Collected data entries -
•••
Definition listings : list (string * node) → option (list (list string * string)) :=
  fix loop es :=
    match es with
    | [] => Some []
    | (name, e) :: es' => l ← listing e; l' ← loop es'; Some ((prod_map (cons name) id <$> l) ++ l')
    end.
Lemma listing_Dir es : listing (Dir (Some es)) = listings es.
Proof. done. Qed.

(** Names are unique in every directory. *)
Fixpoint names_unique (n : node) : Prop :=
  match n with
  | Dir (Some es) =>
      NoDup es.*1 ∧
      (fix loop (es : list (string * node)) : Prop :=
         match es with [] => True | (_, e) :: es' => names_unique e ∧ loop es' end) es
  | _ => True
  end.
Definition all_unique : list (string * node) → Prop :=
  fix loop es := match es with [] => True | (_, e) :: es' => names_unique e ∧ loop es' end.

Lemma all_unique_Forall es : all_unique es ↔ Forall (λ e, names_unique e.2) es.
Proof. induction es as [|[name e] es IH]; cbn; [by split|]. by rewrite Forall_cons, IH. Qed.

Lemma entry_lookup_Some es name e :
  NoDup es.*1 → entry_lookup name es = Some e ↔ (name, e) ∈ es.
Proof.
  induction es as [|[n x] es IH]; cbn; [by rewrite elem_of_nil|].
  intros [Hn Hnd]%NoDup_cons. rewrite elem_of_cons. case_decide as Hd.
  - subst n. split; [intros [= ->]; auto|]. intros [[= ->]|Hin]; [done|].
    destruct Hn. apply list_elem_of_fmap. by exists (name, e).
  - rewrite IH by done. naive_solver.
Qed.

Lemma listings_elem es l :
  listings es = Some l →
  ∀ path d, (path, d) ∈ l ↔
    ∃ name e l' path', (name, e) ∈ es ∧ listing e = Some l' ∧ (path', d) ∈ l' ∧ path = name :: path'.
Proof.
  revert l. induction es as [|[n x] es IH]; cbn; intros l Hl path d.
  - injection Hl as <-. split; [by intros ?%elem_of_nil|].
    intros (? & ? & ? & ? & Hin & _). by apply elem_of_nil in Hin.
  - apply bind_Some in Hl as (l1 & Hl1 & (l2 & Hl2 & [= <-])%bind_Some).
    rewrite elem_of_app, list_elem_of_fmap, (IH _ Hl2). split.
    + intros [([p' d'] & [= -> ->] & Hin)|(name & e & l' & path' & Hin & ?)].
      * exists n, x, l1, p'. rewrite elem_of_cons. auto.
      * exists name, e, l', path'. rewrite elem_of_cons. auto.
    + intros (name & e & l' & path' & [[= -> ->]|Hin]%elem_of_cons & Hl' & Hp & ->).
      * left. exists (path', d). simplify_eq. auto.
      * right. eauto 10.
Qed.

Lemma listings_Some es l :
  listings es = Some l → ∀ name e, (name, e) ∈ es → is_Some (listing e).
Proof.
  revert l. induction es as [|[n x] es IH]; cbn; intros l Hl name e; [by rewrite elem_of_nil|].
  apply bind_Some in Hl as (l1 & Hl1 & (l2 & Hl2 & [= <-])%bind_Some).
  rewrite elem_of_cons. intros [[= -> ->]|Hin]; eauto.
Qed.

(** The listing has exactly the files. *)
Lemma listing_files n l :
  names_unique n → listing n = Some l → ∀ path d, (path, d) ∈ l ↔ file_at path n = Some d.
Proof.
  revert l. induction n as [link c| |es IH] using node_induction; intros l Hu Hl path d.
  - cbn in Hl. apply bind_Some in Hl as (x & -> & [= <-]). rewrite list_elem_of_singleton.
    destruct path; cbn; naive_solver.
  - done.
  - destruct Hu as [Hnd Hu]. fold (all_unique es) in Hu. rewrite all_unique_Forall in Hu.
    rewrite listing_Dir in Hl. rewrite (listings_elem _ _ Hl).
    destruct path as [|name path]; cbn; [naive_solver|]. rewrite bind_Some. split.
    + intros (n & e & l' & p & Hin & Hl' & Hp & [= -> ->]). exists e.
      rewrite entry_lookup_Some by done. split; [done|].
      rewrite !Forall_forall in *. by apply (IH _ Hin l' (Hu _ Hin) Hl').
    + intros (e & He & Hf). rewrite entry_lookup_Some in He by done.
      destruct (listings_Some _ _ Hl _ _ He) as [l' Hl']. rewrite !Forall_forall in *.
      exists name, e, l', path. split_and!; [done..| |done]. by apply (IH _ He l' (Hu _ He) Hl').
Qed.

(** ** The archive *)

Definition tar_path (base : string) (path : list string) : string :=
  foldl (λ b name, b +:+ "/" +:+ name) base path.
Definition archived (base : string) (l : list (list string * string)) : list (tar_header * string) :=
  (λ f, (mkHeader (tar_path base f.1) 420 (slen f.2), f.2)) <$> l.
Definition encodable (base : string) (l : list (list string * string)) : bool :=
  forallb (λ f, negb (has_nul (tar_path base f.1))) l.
•••
Extract exactly and only the lines above from the line containing "- injection Hl" through the line containing "Definition archived (base", both end lines included.

  - injection Hl as <-. split; [by intros ?%elem_of_nil|].
    intros (? & ? & ? & ? & Hin & _). by apply elem_of_nil in Hin.
  - apply bind_Some in Hl as (l1 & Hl1 & (l2 & Hl2 & [= <-])%bind_Some).
    rewrite elem_of_app, list_elem_of_fmap, (IH _ Hl2). split.
    + intros [([p' d'] & [= -> ->] & Hin)|(name & e & l' & path' & Hin & ?)].
      * exists n, x, l1, p'. rewrite elem_of_cons. auto.
      * exists name, e, l', path'. rewrite elem_of_cons. auto.
    + intros (name & e & l' & path' & [[= -> ->]|Hin]%elem_of_cons & Hl' & Hp & ->).
      * left. exists (path', d). simplify_eq. auto.
      * right. eauto 10.
Qed.

Lemma listings_Some es l :
  listings es = Some l → ∀ name e, (name, e) ∈ es → is_Some (listing e).
Proof.
  revert l. induction es as [|[n x] es IH]; cbn; intros l Hl name e; [by rewrite elem_of_nil|].
  apply bind_Some in Hl as (l1 & Hl1 & (l2 & Hl2 & [= <-])%bind_Some).
  rewrite elem_of_cons. intros [[= -> ->]|Hin]; eauto.
Qed.

(** The listing has exactly the files. *)
Lemma listing_files n l :
  names_unique n → listing n = Some l → ∀ path d, (path, d) ∈ l ↔ file_at path n = Some d.
Proof.
  revert l. induction n as [link c| |es IH] using node_induction; intros l Hu Hl path d.
  - cbn in Hl. apply bind_Some in Hl as (x & -> & [= <-]). rewrite list_elem_of_singleton.
    destruct path; cbn; naive_solver.
  - done.
  - destruct Hu as [Hnd Hu]. fold (all_unique es) in Hu. rewrite all_unique_Forall in Hu.
    rewrite listing_Dir in Hl. rewrite (listings_elem _ _ Hl).
    destruct path as [|name path]; cbn; [naive_solver|]. rewrite bind_Some. split.
    + intros (n & e & l' & p & Hin & Hl' & Hp & [= -> ->]). exists e.
      rewrite entry_lookup_Some by done. split; [done|].
      rewrite !Forall_forall in *. by apply (IH _ Hin l' (Hu _ Hin) Hl').
    + intros (e & He & Hf). rewrite entry_lookup_Some in He by done.
      destruct (listings_Some _ _ Hl _ _ He) as [l' Hl']. rewrite !Forall_forall in *.
      exists name, e, l', path. split_and!; [done..| |done]. by apply (IH _ He l' (Hu _ He) Hl').
Qed.

(** ** The archive *)

Definition tar_path (base : string) (path : list string) : string :=
  foldl (λ b name, b +:+ "/" +:+ name) base path.
Definition archived (base : string) (l : list (list string * string)) : list (tar_header * string) :=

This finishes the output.